May 08, 2019
Dataset Bridges Human Vision and Machine Learning
Neuroscience, computer vision collaborate to better understand visual information processing
Byron Spice, 412-268-9068
Abby Simmons, 412-268-6094
Neuroscientists and computer vision scientists say a new dataset of unprecedented size — comprising brain scans of four volunteers who each viewed 5,000 images — will help researchers better understand how the brain processes images.
Researchers at Carnegie Mellon University and Fordham University, reporting today in the journal Scientific Data, said acquiring functional magnetic resonance imaging (fMRI) scans at this scale presented unique challenges.
Each volunteer participated in 20 or more hours of MRI scanning, challenging both their perseverance and the experimenters’ ability to coordinate across scanning sessions. The extreme design decision to run the same individuals over so many sessions was necessary for disentangling the neural responses associated with individual images.
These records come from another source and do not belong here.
(** Running one call statement and then the rest. *)
Lemma run_call {R : Type} (c : call) (k : result c → prog R) (s : St) r s' :
  impl c s = Some (r, s') →
  run impl (Call c k) s =
    ((c, to_value c r) :: (run impl (k r) s').1, (run impl (k r) s').2).
Proof. intros H. cbn. rewrite H. by destruct (run impl (k r) s'). Qed.

Lemma run_call_pending {R : Type} (c : call) (k : result c → prog R) (s : St) :
  impl c s = None → run impl (Call c k) s = ([], Pending c s).
Proof. intros H. cbn. by rewrite H. Qed.

End ExecutionFacts.

(** ** The example *)

Section Example.
Context {St : Type} (impl : ∀ c : call, St → option (result c * St)).
Implicit Types (s : St) (argc : Z) (argv : list string) (p sc : ptr).

(** The body of [main], as the calls it is made of. *)
Lemma main_unfold argc argv :
  main argc argv =
    Call profiler_init (λ p,
    Call (profiler_scope_start p "test_scope2") (λ sc,
    Call (profiler_scope_end p sc) (λ _,
    Call (profiler_deinit p) (λ _, Return 0)))).
Proof. reflexivity. Qed.

(** The four ways an execution of [main] can go: stuck in one of the
    first three calls or in the last, or finished. *)
Lemma main_executions s argc argv :
  let e := run impl (main argc argv) s in
  (e.1 = [] ∧ ∃ s0, e.2 = Pending profiler_init s0)
  ∨ (∃ p s1, impl profiler_init s = Some (p, s1)
       ∧ e.1 = take 1 (example_trace p 0)
       ∧ e.2 = Pending (profiler_scope_start p "test_scope2") s1)
  ∨ (∃ p s1 sc s2, impl profiler_init s = Some (p, s1)
       ∧ impl (profiler_scope_start p "test_scope2") s1 = Some (sc, s2)
       ∧ e.1 = take 2 (example_trace p sc)
       ∧ e.2 = Pending (profiler_scope_end p sc) s2)
  ∨ (∃ p s1 sc s2 s3, impl profiler_init s = Some (p, s1)
       ∧ impl (profiler_scope_start p "test_scope2") s1 = Some (sc, s2)
       ∧ impl (profiler_scope_end p sc) s2 = Some (tt, s3)
       ∧ e.1 = take 3 (example_trace p sc)
       ∧ e.2 = Pending (profiler_deinit p) s3)
  ∨ (∃ p s1 sc s2 s3 s4, impl profiler_init s = Some (p, s1)
       ∧ impl (profiler_scope_start p "test_scope2") s1 = Some (sc, s2)
       ∧ impl (profiler_scope_end p sc) s2 = Some (tt, s3)
       ∧ impl (profiler_deinit p) s3 = Some (tt, s4)
       ∧ e.1 = example_trace p sc
       ∧ e.2 = Finished 0 s4).
Proof.
  rewrite main_unfold. cbn zeta.
  destruct (impl profiler_init s) as [[p s1]|] eqn:H1;
    [rewrite (run_call _ _ _ _ _ _ H1)
    |rewrite (run_call_pending _ _ _ _ H1); left; eauto].
  right.
  destruct (impl (profiler_scope_start p "test_scope2") s1) as [[sc s2]|] eqn:H2;
    [rewrite (run_call _ _ _ _ _ _ H2)
    |rewrite (run_call_pending _ _ _ _ H2); left; by exists p, s1].
  right.
  destruct (impl (profiler_scope_end p sc) s2) as [[[] s3]|] eqn:H3;
    [rewrite (run_call _ _ _ _ _ _ H3)
    |rewrite (run_call_pending _ _ _ _ H3); left; by exists p, s1, sc, s2].
  right.
  destruct (impl (profiler_deinit p) s3) as [[[] s4]|] eqn:H4;
    [rewrite (run_call _ _ _ _ _ _ H4)
    |rewrite (run_call_pending _ _ _ _ H4); left; by exists p, s1, sc, s2, s3].
  right. by exists p, s1, sc, s2, s3, s4.
Qed.

(** An execution in which every call returns is the complete one. *)
Lemma main_finishes s argc argv :
  all_calls_return impl (main argc argv) s = true →
  ∃ p sc s', run impl (main argc argv) s = (example_trace p sc, Finished 0 s').
Proof.
  rewrite all_calls_return_finished. unfold finished. intros Hfin.
  destruct (main_executions s argc argv)
    as [[_ [? He]]|[(?&?&_&_&He)|[(?&?&?&?&_&_&_&He)|[(?&?&?&?&?&_&_&_&_&He)|H]]]];
    try (rewrite He in Hfin; discriminate).
  destruct H as (p & s1 & sc & s2 & s3 & s4 & _ & _ & _ & _ & Htr & Hout).
  exists p, sc, s4. destruct (run impl (main argc argv) s); cbn in *; congruence.
Qed.

(** C4: in every execution of [main] the calls come in the order
    profiler_init, profiler_scope_start, profiler_scope_end,
    profiler_deinit, one after the other's return; the handle [p] that
    profiler_init returned is the profiler argument of the three later
    calls, and the handle [sc] that profiler_scope_start returned is the
    scope argument of profiler_scope_end.  An execution in which a call
    does not return stops at that call, which is the next one in this
    order. *)
Theorem main_calls_in_fixed_order s argc argv :
  ∃ p sc,
    (run impl (main argc argv) s).1 `prefix_of` example_trace p sc
    ∧ match (run impl (main argc argv) s).2 with
      | Finished _ _ => (run impl (main argc argv) s).1 = example_trace p sc
      | Pending c _ =>
          (example_trace p sc).*1 !! length (run impl (main argc argv) s).1
            = Some c
      end.
Proof.
  destruct (main_executions s argc argv)
    as [[Ht [? He]]
       |[(p&?&_&Ht&He)
        |[(p&?&sc&?&_&_&Ht&He)
         |[(p&?&sc&?&?&_&_&_&Ht&He)
          |(p&?&sc&?&?&?&_&_&_&_&Ht&He)]]]];
    rewrite Ht, He.
  - exists 0, 0. split; [apply prefix_nil | reflexivity].
  - exists p, 0. split; [apply prefix_take | reflexivity].
  - exists p, sc. split; [apply prefix_take | reflexivity].
  - exists p, sc. split; [apply prefix_take | reflexivity].
  - exists p, sc. split; reflexivity.
Qed.

(** C5, amended: in every execution of [main] in which each call returns,
    each of profiler_init, profiler_scope_start, profiler_scope_end and
    profiler_deinit is invoked exactly once, and profiler_save is not
    invoked. *)
Theorem main_invokes_four_functions_once s argc argv :
  all_calls_return impl (main argc argv) s = true →
  Forall (λ f, invocations f (calls_made (run impl (main argc argv) s)) = 1%nat)
    ["profiler_init"; "profiler_scope_start"; "profiler_scope_end";
     "profiler_deinit"]
  ∧ invocations "profiler_save" (calls_made (run impl (main argc argv) s)) = 0%nat.
Proof.
  intros Hret. destruct (main_finishes s argc argv Hret) as (p & sc & s' & ->).
  split; [|reflexivity].
  repeat apply Forall_cons_2; try apply Forall_nil_2; reflexivity.
Qed.

(** C8: for all [argc] and [argv], [main] returns 0 on every run in which
    each profiler call it makes returns. *)
Theorem main_returns_0 s argc argv :
  all_calls_return impl (main argc argv) s = true →
  returned (run impl (main argc argv) s) = Some 0.
Proof.
  intros Hret. by destruct (main_finishes s argc argv Hret) as (p & sc & s' & ->).
Qed.

(** C9: [main] never reads [argc] and [argv]: two runs that differ in them
    only (against the same implementation, from the same state of it) make
    the same calls with the same arguments, get the same results and end
    the same way, with the same return value. *)
Theorem main_ignores_arguments s argc argv argc' argv' :
  main argc argv = main argc' argv'
  ∧ run impl (main argc argv) s = run impl (main argc' argv') s
  ∧ calls_made (run impl (main argc argv) s) =
      calls_made (run impl (main argc' argv') s)
  ∧ returned (run impl (main argc argv) s) =
      returned (run impl (main argc' argv') s).
Proof.
  assert (Hmain : main argc argv = main argc' argv') by reflexivity.
  rewrite Hmain. done.
Qed.

(** C10: [main] checks no result.  Whatever [profiler_init] returns, NULL
    included, is the profiler argument of the profiler_scope_start call
    that follows, and of the profiler_scope_end and profiler_deinit calls
    when the execution gets that far; whatever profiler_scope_start
    returns, NULL included, is the scope argument of profiler_scope_end. *)
Theorem main_forwards_handles_unchecked s argc argv p s1 :
  impl profiler_init s = Some (p, s1) →
  calls_made (run impl (main argc argv) s) =
    profiler_init :: profiler_scope_start p "test_scope2" ::
    match impl (profiler_scope_start p "test_scope2") s1 with
    | None => []
    | Some (sc, s2) =>
        profiler_scope_end p sc ::
        match impl (profiler_scope_end p sc) s2 with
        | None => []
        | Some _ => [profiler_deinit p]
        end
    end.
Proof.
  intros H1. rewrite main_unfold, (run_call _ _ _ _ _ _ H1).
  destruct (impl (profiler_scope_start p "test_scope2") s1) as [[sc s2]|] eqn:H2;
    [rewrite (run_call _ _ _ _ _ _ H2) | by rewrite (run_call_pending _ _ _ _ H2)].
  destruct (impl (profiler_scope_end p sc) s2) as [[[] s3]|] eqn:H3;
    [rewrite (run_call _ _ _ _ _ _ H3) | by rewrite (run_call_pending _ _ _ _ H3)].
  destruct (impl (profiler_deinit p) s3) as [[[] s4]|] eqn:H4;
    [by rewrite (run_call _ _ _ _ _ _ H4) | by rewrite (run_call_pending _ _ _ _ H4)].
Qed.

End Example.

(** The claim of C5 as it stands, each of the five declared functions
    invoked exactly once, fails on the execution against an implementation
    whose calls all return: profiler_save is declared and never called. *)
Lemma main_never_invokes_profiler_save :
  all_calls_return (answering 1 2 0) (main 0 []) () = true
  ∧ ¬ Forall (λ d, invocations (fn_name d)
                     (calls_made (run (answering 1 2 0) (main 0 []) ())) = 1%nat)
        anne_profiler_h.
Proof.
  split; [reflexivity|]. intros H.
  rewrite Forall_forall in H.
  specialize (H (Prototype Tint "profiler_save"
                   [Param (Tptr Tvoid) "profiler"; Param (Tptr Tchar) "path"])).
  assert (Hin : Prototype Tint "profiler_save"
                  [Param (Tptr Tvoid) "profiler"; Param (Tptr Tchar) "path"]
                ∈ anne_profiler_h) by (unfold anne_profiler_h; set_solver).
  specialize (H Hin). vm_compute in H. discriminate.
Qed.

Lemma main_invokes_four_functions_once_witness :
  Forall (λ f, invocations f (calls_made (run (answering 1 2 0) (main 0 []) ()))
               = 1%nat)
    ["profiler_init"; "profiler_scope_start"; "profiler_scope_end";
     "profiler_deinit"]
  ∧ invocations "profiler_save"
      (calls_made (run (answering 1 2 0) (main 0 []) ())) = 0%nat.
Proof.
  apply (main_invokes_four_functions_once (answering 1 2 0) () 0 []).
  reflexivity.
Defined.

Lemma main_returns_0_witness :
  all_calls_return (answering 1 2 0) (main 3 ["test"; "-v"; "x"]) () = true
  ∧ returned (run (answering 1 2 0) (main 3 ["test"; "-v"; "x"]) ()) = Some 0.
Proof.
  split; [reflexivity|].
  apply (main_returns_0 (answering 1 2 0) () 3 ["test"; "-v"; "x"]).
  reflexivity.
Defined.

Lemma main_forwards_NULL :
  answering NULL NULL 0 profiler_init () = Some (NULL, ())
  ∧ calls_made (run (answering NULL NULL 0) (main 0 []) ()) =
      [profiler_init; profiler_scope_start NULL "test_scope2";
       profiler_scope_end NULL NULL; profiler_deinit NULL].
Proof.
  split; [reflexivity|].
  apply (main_forwards_handles_unchecked (answering NULL NULL 0) () 0 [] NULL ()).
  reflexivity.
Defined.

(** An execution that stops in the third call: the two completed calls,
    and profiler_scope_end pending with the handles it was given. *)
Example main_stuck_in_scope_end :
  run (hanging_in_scope_end 5 7) (main 0 []) ()
    = (take 2 (example_trace 5 7), Pending (profiler_scope_end 5 7) ())
  ∧ all_calls_return (hanging_in_scope_end 5 7) (main 0 []) () = false
  ∧ returned (run (hanging_in_scope_end 5 7) (main 0 []) ()) = None.
Proof. by repeat split. Qed.

(** ** The specified behaviour of the library *)

(** The example against the specified behaviour, from the initial state:
    profiler 1, scope 2, both released at the end; the counter has moved. *)
Example main_on_spec_library :
  (run (spec_library 0) (main 0 []) initial).1 = example_trace 1 2
  ∧ match (run (spec_library 0) (main 0 []) initial).2 with
    | Finished r s =>
        r = 0 ∧ elements (live s) = [] ∧ map_to_list (scopes s) = []
        ∧ next_handle s = 3
    | Pending _ _ => False
    end.
Proof. by vm_compute. Qed.

(** Outside the stated behaviour: ending a scope twice, and releasing a
    profiler with an open scope. *)
Example unstated_behaviour :
  spec_library 0 (profiler_deinit 1) one_open_scope = None
  ∧ (spec_library 0 (profiler_scope_end 1 2) one_open_scope
       ≫= λ '(_, s), spec_library 0 (profiler_scope_end 1 2) s) = None
  ∧ spec_library 0 (profiler_scope_start 9 "x") one_open_scope = None.
Proof. by vm_compute. Qed.

Section ModelFacts.
Variable status : Z.
Implicit Types (s : library) (p sc h : ptr) (c : call).

Lemma well_formed_initial : well_formed initial.
Proof.
  split.
  - intros p Hp. cbn in Hp. set_solver.
  - apply map_Forall_empty.
Qed.

(** Every call that returns keeps the state well formed. *)
Lemma well_formed_call c s (r : result c) s' :
  well_formed s → spec_library status c s = Some (r, s') → well_formed s'.
Proof.
  intros [Hlive Hscopes] Hcall.
  destruct c as [|p|p name|p sc|p path]; cbn in Hcall.
  - unfold spec_init in Hcall. simplify_eq. split; cbn.
    + intros p [->%elem_of_singleton|Hp%Hlive]%elem_of_union; lia.
    + intros h i Hh. destruct (Hscopes h i Hh). split; [lia | set_solver].
  - unfold spec_deinit in Hcall. case_decide; simplify_eq. split; cbn.
    + intros q [Hq _]%elem_of_difference. by apply Hlive.
    + intros h i [Hh Hne]%map_lookup_filter_Some. cbn in Hne.
      destruct (Hscopes h i Hh). split; [done|].
      apply elem_of_difference. by rewrite elem_of_singleton.
  - unfold spec_scope_start in Hcall. case_decide; simplify_eq. split; cbn.
    + intros q Hq%Hlive. lia.
    + apply map_Forall_insert_2; [split; [lia | done]|].
      intros h i Hh. destruct (Hscopes h i Hh). split; [lia | done].
  - unfold spec_scope_end in Hcall. case_decide; [|done].
    destruct (scopes s !! sc) as [[owner name []]|] eqn:Hsc; try done.
    case_decide; simplify_eq. split; cbn; [done|].
    apply map_Forall_insert_2; [|done].
    exact (Hscopes _ _ Hsc).
  - unfold spec_save in Hcall. case_decide; simplify_eq. by split.
Qed.

Lemma reachable_well_formed s : reachable status s → well_formed s.
Proof.
  induction 1 as [|c s r s' _ IH Hcall];
    [apply well_formed_initial | by eapply well_formed_call].
Qed.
The resulting dataset, dubbed BOLD5000, allows cognitive neuroscientists to better leverage the deep learning models that have dramatically improved artificial vision systems. Originally inspired by the architecture of the human visual system, deep learning may be further improved by pursuing new insights into how human vision works and by having studies of human vision better reflect modern computer vision methods. To that end, BOLD5000 measured neural activity arising from viewing images taken from two popular computer vision datasets: ImageNet and COCO.
Pictured above: A new dataset of fMRI scans from four volunteers who each viewed 5,000 images will help researchers better understand how the brain processes visual images.